DGP Rupin Sharma Stresses Better Investigations To Uphold Law In Nagaland - Eastern Mirror
Tuesday, May 21, 2024

DGP Rupin Sharma stresses better investigations to uphold law in Nagaland

By Purnungba Longkumer Updated: Apr 28, 2024 12:11 am
Rupin Sharma
Rupin Sharma speaking at the state-level workshop on POCSO Act and NDPS Act at Rhododendron Hall, Police Complex, Chümoukedima, on Saturday.

DIMAPUR — The Director General of Police (DGP) of Nagaland, Rupin Sharma, stated that the only means by which the Nagaland Police can establish the supremacy of law in the state and enhance their image and trust in the public’s minds is through improved investigation.

He said this while speaking at the state-level workshop on the Protection of Children from Sexual Offences Act (POCSO) and Narcotic Drugs and Psychotropic Substances (NDPS) Act on Saturday at Rhododendron Hall, Police Complex, Chümoukedima.

Describing Nagaland as an armed police-centric state, he said that there are 15 battalions with around 16,000 personnel in total and noted that 70% of the police are involved in law and order duties rather than investigation work.

According to him, there is a need to reinvent, where better professionalism and investigation will be integrated into the police and without such improvements, success cannot be achieved.

Stressing the need to bring the law and the legal justice system closer to the masses, he mentioned that in cases and crimes against women or children, there are Supreme Court guidelines to protect the identities of the victims. However, he noted, there is currently no systematic, institutionalised effort in place to protect the identities of these individuals.

He emphasised that victims should not be stigmatised, and the only way to change this is to shift the mindset of society.

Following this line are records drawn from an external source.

(** * sqrl: fragments, predicate builders, combinators and template expansion

    A shallow embedding of [expr.go] and [json.go] of the sqrl SQL generator:
    every [Sqlizer] renders to a text, an ordered list of bound arguments and
    an error.  Go strings are byte strings ([string]); a Go slice is the list
    of its elements (a nil slice and an empty slice are both [[]]; where
    two paths of the code are compared on what they return, the slice is
    modelled with its nil-ness, see [slice]); a failed render is its error
    alone, the text and arguments that Go returns next to a non-nil error
    being unspecified for the callers. *)

From Stdlib Require Import String Ascii List ZArith NArith Lia Bool Arith.
From Stdlib Require Import Permutation.
From Stdlib Require Import DecimalString.
Import ListNotations.

Local Open Scope string_scope.
Local Open Scope list_scope.

Notation "a +++ b" := (String.append a b) (at level 60, right associativity).

(** ** Byte strings *)

Definition byte_of (c : ascii) : N := N_of_ascii c.

Definition is_digit (c : ascii) : bool :=
  (48 <=? byte_of c)%N && (byte_of c <=? 57)%N.

Definition digit_val (c : ascii) : N := (byte_of c - 48)%N.

(** The generic placeholder mark. *)
Definition mark : ascii := "?"%char.

(** [strings.Count(s, "?")]: the unresolved placeholder marks of a text. *)
Fixpoint marks (s : string) : nat :=
  match s with
  | EmptyString => 0
  | String c rest => (if Ascii.eqb c mark then 1 else 0) + marks rest
  end.

(** [strings.ContainsRune(s, '%')]. *)
Fixpoint has_percent (s : string) : bool :=
  match s with
  | EmptyString => false
  | String c rest => Ascii.eqb c "%"%char || has_percent rest
  end.

(** [s[n:]] for [n <= len(s)], the empty string beyond. *)
Fixpoint drop (n : nat) (s : string) : string :=
  match n, s with
  | O, _ => s
  | S n', String _ rest => drop n' rest
  | S _, EmptyString => EmptyString
  end.

(** [strings.Join(elems, sep)]. *)
Definition strings_Join (elems : list string) (sep : string) : string :=
  String.concat sep elems.
(** X13: [dlclose] on a handle other than the main image calls
    [FreeLibrary] once, with that handle; its status is 1 when
    [FreeLibrary] returned zero and 0 otherwise, never another value. *)
Theorem dlclose_status (h : Z) (w : World K) :
  h <> main_image os ->
  let r := dlclose os h w in
  unloads (since w (snd r)) = [h] /\
  fst r = (if result (os_FreeLibrary os (kernel w) h) =? 0 then 1 else 0) /\
  (fst r = 0 \/ fst r = 1).
Proof.
  intros H. cbv zeta. unfold dlclose. run_shim.
  apply Z.eqb_neq in H. rewrite H. simpl.
  destruct (result (os_FreeLibrary os (kernel w) h) =? 0); simpl;
    (split; [since_eq; reflexivity|]); split; auto.
Qed.

(** *** Any sequence of calls *)

Lemma call_DWORD (w : World K) (c : Call) :
  DWORD_state w -> DWORD_state (call os w c).
Proof.
  destruct c; simpl.
  - apply dlopen_DWORD.
  - apply dlclose_DWORD.
  - apply dlsym_DWORD.
  - apply dlerror_DWORD.
Qed.

Lemma session_DWORD (cs : list Call) (w : World K) :
  DWORD_state w -> DWORD_state (session os cs w).
Proof.
  unfold session. revert w.
  induction cs as [|c cs IH]; intros w H; simpl; [exact H|].
  apply IH. apply call_DWORD. exact H.
Qed.

(** X14: whatever sequence of [dlopen], [dlclose], [dlsym] and [dlerror]
    calls a client makes from a state whose slot and thread error code are
    32-bit values, they remain 32-bit values, and the message of a
    following [dlerror] fits [errorMessage]: at most 23 bytes with the
    terminator. *)
Theorem session_message_fits (cs : list Call) (w : World K) (msg : string) :
  DWORD_state w ->
  fst (dlerror (session os cs w)) = Some msg ->
  DWORD_state (session os cs w) /\
  Z.of_nat (String.length msg) + 1 <= 23 /\ 23 <= errorMessage_size.
Proof.
  intros H Hm. pose proof (session_DWORD cs w H) as [H1 H2].
  split; [split; assumption|].
  revert Hm. unfold dlerror, store_lastError, emit, bind, modify, gets, ret.
  destruct (lastError (session os cs w) =? 0); simpl; [discriminate|].
  intros [= <-]. unfold sprintf_Win32_error, errorMessage_size.
  rewrite string_app_length.
  pose proof (CRTFacts.utoa_DWORD_length _ H1).
  change (String.length "Win32 error ") with 12%nat. lia.
Qed.




End ShimErrors.

(** ** Runs for the further properties *)

Example run_quiet_failure :
  fst (dlsym Quiet.platform lib "f" w0) = NULL /\
  fst (dlerror (snd (dlsym Quiet.platform lib "f" w0))) = None.
Proof. split; reflexivity. Qed.

Lemma str_to_uint16_skips_leading_space_witness :
  all_space (String " " (String (ascii_of_nat 9) "")) = true /\
  fst (str_to_uint16 (String " " (String (ascii_of_nat 9) "") ++ "12") 0)
  = fst (str_to_uint16 "12" 0).
Proof.
  exact (conj eq_refl
           (str_to_uint16_skips_leading_space
              (String " " (String (ascii_of_nat 9) "")) "12" 0 eq_refl)).
Defined.

Lemma str_to_uint16_rejects_trailing_byte_witness :
  c_str "12" = "12"%string /\ Ascii.eqb " " NUL = false /\
  isdigit " " = false /\
  fst (str_to_uint16 ("12" ++ " ") 0) = None.
Proof.
  exact (conj eq_refl (conj eq_refl (conj eq_refl
           (str_to_uint16_rejects_trailing_byte "12" " " 0
              eq_refl eq_refl eq_refl)))).
Defined.

Lemma str_to_uint16_rejects_large_witness :
  all_digits "18446744073709551617" = true /\
  65535 < dec_val 0 "18446744073709551617" /\
  str_to_uint16 "18446744073709551617" 0 = (None, CRT.ERANGE).
Proof.
  exact (conj eq_refl (conj eq_refl
           (str_to_uint16_rejects_large "18446744073709551617" 0
              eq_refl eq_refl))).
Defined.

Lemma str_to_uint16_minus_sign_witness :
  all_digits "000" = true /\ "000"%string <> EmptyString /\
  fst (str_to_uint16 "-000" 0) = Some 0 /\
  fst (str_to_uint16 "-1" 0) = None.
Proof.
  assert (N0 : "000"%string <> EmptyString) by discriminate.
  assert (N1 : "1"%string <> EmptyString) by discriminate.
  exact (conj eq_refl (conj N0 (conj
           (str_to_uint16_minus_sign "000" 0 eq_refl N0)
           (str_to_uint16_minus_sign "1" 0 eq_refl N1)))).
Defined.

Lemma dlsym_reaches_every_ordinal_witness :
  0 <= 65535 <= 65535 /\
  lookups (since w0 (snd (dlsym platform lib (CRT.utoa 65535) w0)))
  = [(lib, ByOrdinal 65535)].
Proof.
  assert (H : 0 <= 65535 <= 65535) by lia.
  exact (conj H (dlsym_reaches_every_ordinal unit platform lib 65535 w0 H)).
Defined.

Lemma dlsym_identifier_by_name_witness :
  isspace "_" = false /\ isdigit "_" = false /\
  Ascii.eqb "_" "-" = false /\ Ascii.eqb "_" "+" = false /\
  lookups (since w0 (snd (dlsym platform lib "_f12" w0)))
  = [(lib, ByName "_f12")].
Proof.
  exact (conj eq_refl (conj eq_refl (conj eq_refl (conj eq_refl
           (dlsym_identifier_by_name unit platform lib "_" "f12" w0
              eq_refl eq_refl eq_refl eq_refl))))).
Defined.

Lemma dlopen_conversion_failure_witness :
  UTF8toWCHAR platform (String (ascii_of_nat 200) "") w_err
  = (None, snd (UTF8toWCHAR platform (String (ascii_of_nat 200) "") w_err)) /\
  fst (dlopen platform (Some (String (ascii_of_nat 200) "")) 0 w_err) = NULL /\
  loads (since w_err
           (snd (dlopen platform (Some (String (ascii_of_nat 200) "")) 0 w_err)))
  = [] /\
  lastError (snd (dlopen platform (Some (String (ascii_of_nat 200) "")) 0 w_err))
  = 1113.
Proof.
  pose proof (dlopen_conversion_failure unit platform
                (String (ascii_of_nat 200) "") 0 w_err
                (snd (UTF8toWCHAR platform (String (ascii_of_nat 200) "") w_err))
                eq_refl) as (H1 & H2 & _ & _ & H5 & _).
  exact (conj eq_refl (conj H1 (conj H2 H5))).
Defined.

Lemma dlopen_out_of_memory_witness :
  fst (result (os_MultiByteToWideChar Quiet.platform (kernel w0)
                 CP_UTF8 0 "a.dll" (-1) NULL 0)) <> 0 /\
  fst (dlopen Quiet.platform (Some "a.dll"%string) 0 w0) = NULL /\
  lastError (snd (dlopen Quiet.platform (Some "a.dll"%string) 0 w0)) = 14 /\
  fst (dlerror (snd (dlopen Quiet.platform (Some "a.dll"%string) 0 w0)))
  = Some "Win32 error 14"%string.
Proof.
  assert (N : fst (result (os_MultiByteToWideChar Quiet.platform (kernel w0)
                             CP_UTF8 0 "a.dll" (-1) NULL 0)) <> 0)
    by (vm_compute; discriminate).
  pose proof (dlopen_out_of_memory unit Quiet.platform "a.dll" 0 w0 N eq_refl)
    as (H1 & H2 & H3 & _).
  exact (conj N (conj H1 (conj H2 H3))).
Defined.

Lemma failure_hidden_iff_code_zero_witness :
  fst (dlsym Quiet.platform lib "f" w0) = NULL /\
  (fst (dlerror (snd (dlsym Quiet.platform lib "f" w0))) = None <->
   platform_errors (since w0 (snd (dlsym Quiet.platform lib "f" w0))) = [0]) /\
  fst (dlclose platform 5 w0) <> 0 /\
  (fst (dlerror (snd (dlclose platform 5 w0))) = None <->
   platform_errors (since w0 (snd (dlclose platform 5 w0))) = [0]).
Proof.
  assert (N : fst (dlclose platform 5 w0) <> 0) by (vm_compute; discriminate).
  exact (conj eq_refl
          (conj (proj2 (proj2 (failure_hidden_iff_code_zero
                                 unit Quiet.platform w0)) lib "f"%string eq_refl)
          (conj N (proj1 (proj2 (failure_hidden_iff_code_zero
                                   unit platform w0)) 5 N)))).
Defined.

Lemma dlclose_status_witness :
  5 <> main_image platform /\
  unloads (since w0 (snd (dlclose platform 5 w0))) = [5] /\
  fst (dlclose platform 5 w0) = 1.
Proof.
  assert (N : 5 <> main_image platform) by (vm_compute; discriminate).
  pose proof (dlclose_status unit platform 5 w0 N) as (H1 & H2 & _).
  exact (conj N (conj H1 H2)).
Defined.

Lemma session_message_fits_witness :
  DWORD_state w0 /\
  fst (dlerror (session platform
                  [CallOpen (Some "b.dll"%string) 0; CallSym lib "g"] w0))
  = Some "Win32 error 127"%string /\
  Z.of_nat (String.length "Win32 error 127") + 1 <= 23.
Proof.
  assert (D : DWORD_state w0)
    by (vm_compute; repeat split; discriminate).
  pose proof (session_message_fits unit platform
                [CallOpen (Some "b.dll"%string) 0; CallSym lib "g"] w0
                "Win32 error 127" D eq_refl) as (_ & H & _).
  exact (conj D (conj eq_refl H)).
Defined.
(** * The editing core of the DIRA terminal editor (main.c)

    A shallow embedding of the gap buffer, the coordinate mapper, the
    undo/redo history, the selection and clipboard operations and the
    highlight classifier of [main.c], with the properties the specification
    states about them.

    Conventions of the embedding.
    - A C [int] is a [Z]; signed overflow is undefined in C and is not
      modelled, so all sizes are taken to fit an [int].
    - A C [char] is an [ascii]; a [char] array is a [list ascii].
    - The globals [g] and [E] are threaded explicitly.
    - An access outside an array is undefined in C.  [load] and [store] are
      made total (a load yields NUL, a store does nothing); the theorems on
      what a buffer or a snapshot holds assume the bounds under which every
      access of the code is in range. *)

From Stdlib Require Import ZArith List Ascii String Bool Lia.
Import ListNotations.
Local Open Scope Z_scope.

(** ** Memory *)

Definition NUL : ascii := Ascii.zero.
Definition LF : ascii := "010"%char.
Definition DQUOTE : ascii := "034"%char.
Definition BACKSLASH : ascii := "092"%char.

Definition zlen {A : Type} (l : list A) : Z := Z.of_nat (List.length l).
Definition ztake {A : Type} (z : Z) (l : list A) : list A := firstn (Z.to_nat z) l.
Definition zdrop {A : Type} (z : Z) (l : list A) : list A := skipn (Z.to_nat z) l.

(** [m[i]] as an rvalue. *)
Definition load (m : list ascii) (i : Z) : ascii :=
  if i <? 0 then NUL else nth (Z.to_nat i) m NUL.

(** [m[i] = c]. *)
Definition store (m : list ascii) (i : Z) (c : ascii) : list ascii :=
  if (i <? 0) || (zlen m <=? i) then m
  else ztake i m ++ c :: zdrop (i + 1) m.

(** [memcpy(dst + doff, src + soff, n)]; with [src = dst] it is [memmove]:
    the source bytes are read before any is written. *)
Definition memcpy (dst : list ascii) (doff : Z) (src : list ascii) (soff n : Z)
  : list ascii :=
  ztake doff dst ++ ztake n (zdrop soff src) ++ zdrop (doff + n) dst.

Definition memmove (m : list ascii) (doff soff n : Z) : list ascii :=
  memcpy m doff m soff n.

Section Editor.

(** The byte found at each offset of a block fresh from [malloc]. *)
Variable uninit : nat -> ascii.

Definition malloc (n : Z) : list ascii := map uninit (seq 0 (Z.to_nat n)).

(** ** Gap buffer *)

Record gapbuf : Type := mkGap {
  buf : list ascii;
  cap : Z;
  gap_start : Z;
  gap_end : Z
}.

Definition gap_init (initial_cap : Z) : gapbuf :=
  let c := if initial_cap >? 0 then initial_cap else 1024 in
  mkGap (malloc c) c 0 c.

Definition gap_length (g : gapbuf) : Z := cap g - (gap_end g - gap_start g).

He suggested putting a system in place where people are encouraged to report crimes while maintaining a degree of secrecy, not only for the victim but also for their family and other witnesses.

He added that there also needs to be a system for protecting the identities of informants and witnesses, not just within the police force but also in their interactions with the judicial system.

Mentioning that the government of India has adopted three new criminal laws, he opined that adopting these new laws is crucial.

With regard to the issue of drugs, he said that they need to be addressed, at times, in a very pragmatic and practical manner, especially concerning individuals who pose a menace to society.

Sharma shared that so far they have been able to narrow down to about 10 suspected individuals on the Myanmar side who would probably be the suppliers of drugs to Manipur and Nagaland. Additionally, there are around a hundred individuals procuring the drugs on the Indian side as the first point of contact.

While numerous combinations make tracing difficult, it doesn’t mean the link to the original suppliers or bulk distributors in Myanmar can’t be established, he said, adding however that not every link will always possess drugs, which complicates the process.

Regarding bail petitions of the accused, he noted that there is often insufficient time for the police or prosecution to respond to bail petitions. He said that, if given the opportunity, they would probably try to convince the court not to release the accused.

He stated that even if release is deemed necessary, it must be ensured that they comply with the law and don’t tamper with evidence, witnesses, or engage in further crime. He also revealed that in most cases, the accused persons, after being granted bail, leave the jurisdiction of the court.

During the event, Sharma also released two books titled “Law in Motion: Cyber Crimes” and “Law in Motion.” He shared that these books were published so that the public could understand the roles and duties of the police, explained in layman’s terms.

Rupin Sharma
La. Ganesan speaking at the state-level workshop on POCSO Act and NDPS Act at Rhododendron Hall, Police Complex, Chümoukedima, on Saturday.

Governor highlights challenges

Addressing the gathering during the workshop, Governor of Nagaland, La. Ganesan, said that Nagaland is not immune to the complexities and intricacies of the criminal justice landscape.

While POCSO is a ray of hope, he claimed that a number of obstacles prevent the law’s effective implementation and enforcement.

Ganesan stated that the NDPS Act, 1985, aims to fight drug abuse and trafficking. However, it is imperative that they confront the local obstacles that impede its efficacy.

Among the challenges facing the criminal justice system, he said, are the geographical constraints that hinder access to remote areas, the scarcity of resources and infrastructure, and the cultural nuances that influence perceptions of crime and justice.

He added that training and capacity-building of law enforcement personnel, judiciary, and medical professionals should be prioritised to ensure a more effective response to cases. Furthermore, he emphasised leveraging technology and innovation to overcome geographical barriers and streamline processes for accessing justice.